## Requirement
Copy whichever lines of the data hold the word "Lemma".

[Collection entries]
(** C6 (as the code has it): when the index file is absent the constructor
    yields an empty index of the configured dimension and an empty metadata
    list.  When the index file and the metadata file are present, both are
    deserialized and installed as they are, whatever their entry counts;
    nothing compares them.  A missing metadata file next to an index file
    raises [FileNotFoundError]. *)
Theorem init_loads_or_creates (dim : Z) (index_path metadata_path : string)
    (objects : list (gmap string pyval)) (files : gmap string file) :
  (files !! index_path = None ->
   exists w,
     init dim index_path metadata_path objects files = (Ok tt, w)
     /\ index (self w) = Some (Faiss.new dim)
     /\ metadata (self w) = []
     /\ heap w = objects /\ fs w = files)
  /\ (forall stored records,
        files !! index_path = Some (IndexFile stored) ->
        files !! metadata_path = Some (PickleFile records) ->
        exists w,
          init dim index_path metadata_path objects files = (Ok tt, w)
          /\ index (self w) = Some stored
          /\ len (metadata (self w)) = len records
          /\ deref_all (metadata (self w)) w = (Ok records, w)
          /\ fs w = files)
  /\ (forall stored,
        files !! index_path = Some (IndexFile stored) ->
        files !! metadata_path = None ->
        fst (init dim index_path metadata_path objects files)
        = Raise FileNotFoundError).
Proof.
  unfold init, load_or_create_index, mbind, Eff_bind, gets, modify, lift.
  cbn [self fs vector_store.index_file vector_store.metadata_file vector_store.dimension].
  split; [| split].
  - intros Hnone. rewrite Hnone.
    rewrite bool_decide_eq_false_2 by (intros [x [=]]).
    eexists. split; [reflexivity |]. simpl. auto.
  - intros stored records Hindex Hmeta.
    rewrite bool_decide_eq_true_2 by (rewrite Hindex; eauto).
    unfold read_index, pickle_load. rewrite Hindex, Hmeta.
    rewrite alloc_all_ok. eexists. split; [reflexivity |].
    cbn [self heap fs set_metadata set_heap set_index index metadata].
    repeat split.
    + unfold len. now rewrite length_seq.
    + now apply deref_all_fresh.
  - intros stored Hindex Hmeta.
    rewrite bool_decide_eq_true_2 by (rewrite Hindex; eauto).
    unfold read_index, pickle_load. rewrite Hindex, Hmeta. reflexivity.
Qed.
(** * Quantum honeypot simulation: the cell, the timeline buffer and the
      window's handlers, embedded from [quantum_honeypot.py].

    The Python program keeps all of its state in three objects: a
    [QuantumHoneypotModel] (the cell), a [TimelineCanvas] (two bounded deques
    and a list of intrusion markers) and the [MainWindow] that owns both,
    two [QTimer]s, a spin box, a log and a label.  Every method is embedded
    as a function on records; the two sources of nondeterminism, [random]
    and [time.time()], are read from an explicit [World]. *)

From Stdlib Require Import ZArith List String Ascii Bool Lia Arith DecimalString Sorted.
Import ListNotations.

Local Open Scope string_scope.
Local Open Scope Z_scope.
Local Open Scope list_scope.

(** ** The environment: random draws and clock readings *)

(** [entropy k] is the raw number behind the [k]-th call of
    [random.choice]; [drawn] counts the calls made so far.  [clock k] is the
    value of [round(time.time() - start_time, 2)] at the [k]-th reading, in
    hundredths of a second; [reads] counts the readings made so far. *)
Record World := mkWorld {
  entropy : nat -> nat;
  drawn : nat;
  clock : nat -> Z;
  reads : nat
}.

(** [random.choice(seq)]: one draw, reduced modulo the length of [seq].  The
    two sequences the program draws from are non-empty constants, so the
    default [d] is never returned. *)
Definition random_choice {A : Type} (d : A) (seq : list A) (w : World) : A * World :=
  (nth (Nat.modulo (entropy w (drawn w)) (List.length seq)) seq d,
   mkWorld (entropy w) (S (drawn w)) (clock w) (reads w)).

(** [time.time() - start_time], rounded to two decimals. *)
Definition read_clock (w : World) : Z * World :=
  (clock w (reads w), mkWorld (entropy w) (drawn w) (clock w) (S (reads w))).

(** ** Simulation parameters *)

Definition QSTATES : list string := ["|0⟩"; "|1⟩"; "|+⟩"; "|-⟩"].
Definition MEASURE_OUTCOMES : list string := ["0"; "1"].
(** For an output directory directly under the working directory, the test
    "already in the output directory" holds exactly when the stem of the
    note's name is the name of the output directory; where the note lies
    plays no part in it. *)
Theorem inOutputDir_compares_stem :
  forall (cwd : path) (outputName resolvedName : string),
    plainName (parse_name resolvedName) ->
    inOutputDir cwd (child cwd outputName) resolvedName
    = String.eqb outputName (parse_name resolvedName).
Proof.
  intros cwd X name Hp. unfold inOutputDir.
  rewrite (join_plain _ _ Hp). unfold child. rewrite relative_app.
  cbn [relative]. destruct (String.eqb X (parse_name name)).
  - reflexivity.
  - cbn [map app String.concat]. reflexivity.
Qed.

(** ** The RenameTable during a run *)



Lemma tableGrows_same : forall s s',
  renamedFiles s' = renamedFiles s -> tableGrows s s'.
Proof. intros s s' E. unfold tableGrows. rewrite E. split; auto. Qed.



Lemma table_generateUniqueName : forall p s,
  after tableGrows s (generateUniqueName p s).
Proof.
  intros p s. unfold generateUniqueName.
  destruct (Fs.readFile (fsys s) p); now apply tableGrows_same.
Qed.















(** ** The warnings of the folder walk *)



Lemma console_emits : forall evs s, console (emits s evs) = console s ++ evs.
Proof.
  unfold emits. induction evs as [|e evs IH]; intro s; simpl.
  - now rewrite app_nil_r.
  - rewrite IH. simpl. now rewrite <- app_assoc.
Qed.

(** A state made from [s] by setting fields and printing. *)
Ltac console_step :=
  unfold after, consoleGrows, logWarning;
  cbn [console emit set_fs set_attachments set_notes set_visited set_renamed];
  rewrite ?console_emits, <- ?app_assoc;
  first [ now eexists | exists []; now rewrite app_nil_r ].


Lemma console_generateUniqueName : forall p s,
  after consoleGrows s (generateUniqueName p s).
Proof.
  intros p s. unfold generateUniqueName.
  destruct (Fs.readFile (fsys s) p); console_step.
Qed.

## Solution to the problem
Lemma tableGrows_same : forall s s',
Lemma table_generateUniqueName : forall p s,
Lemma console_emits : forall evs s, console (emits s evs) = console s ++ evs.
Lemma console_generateUniqueName : forall p s,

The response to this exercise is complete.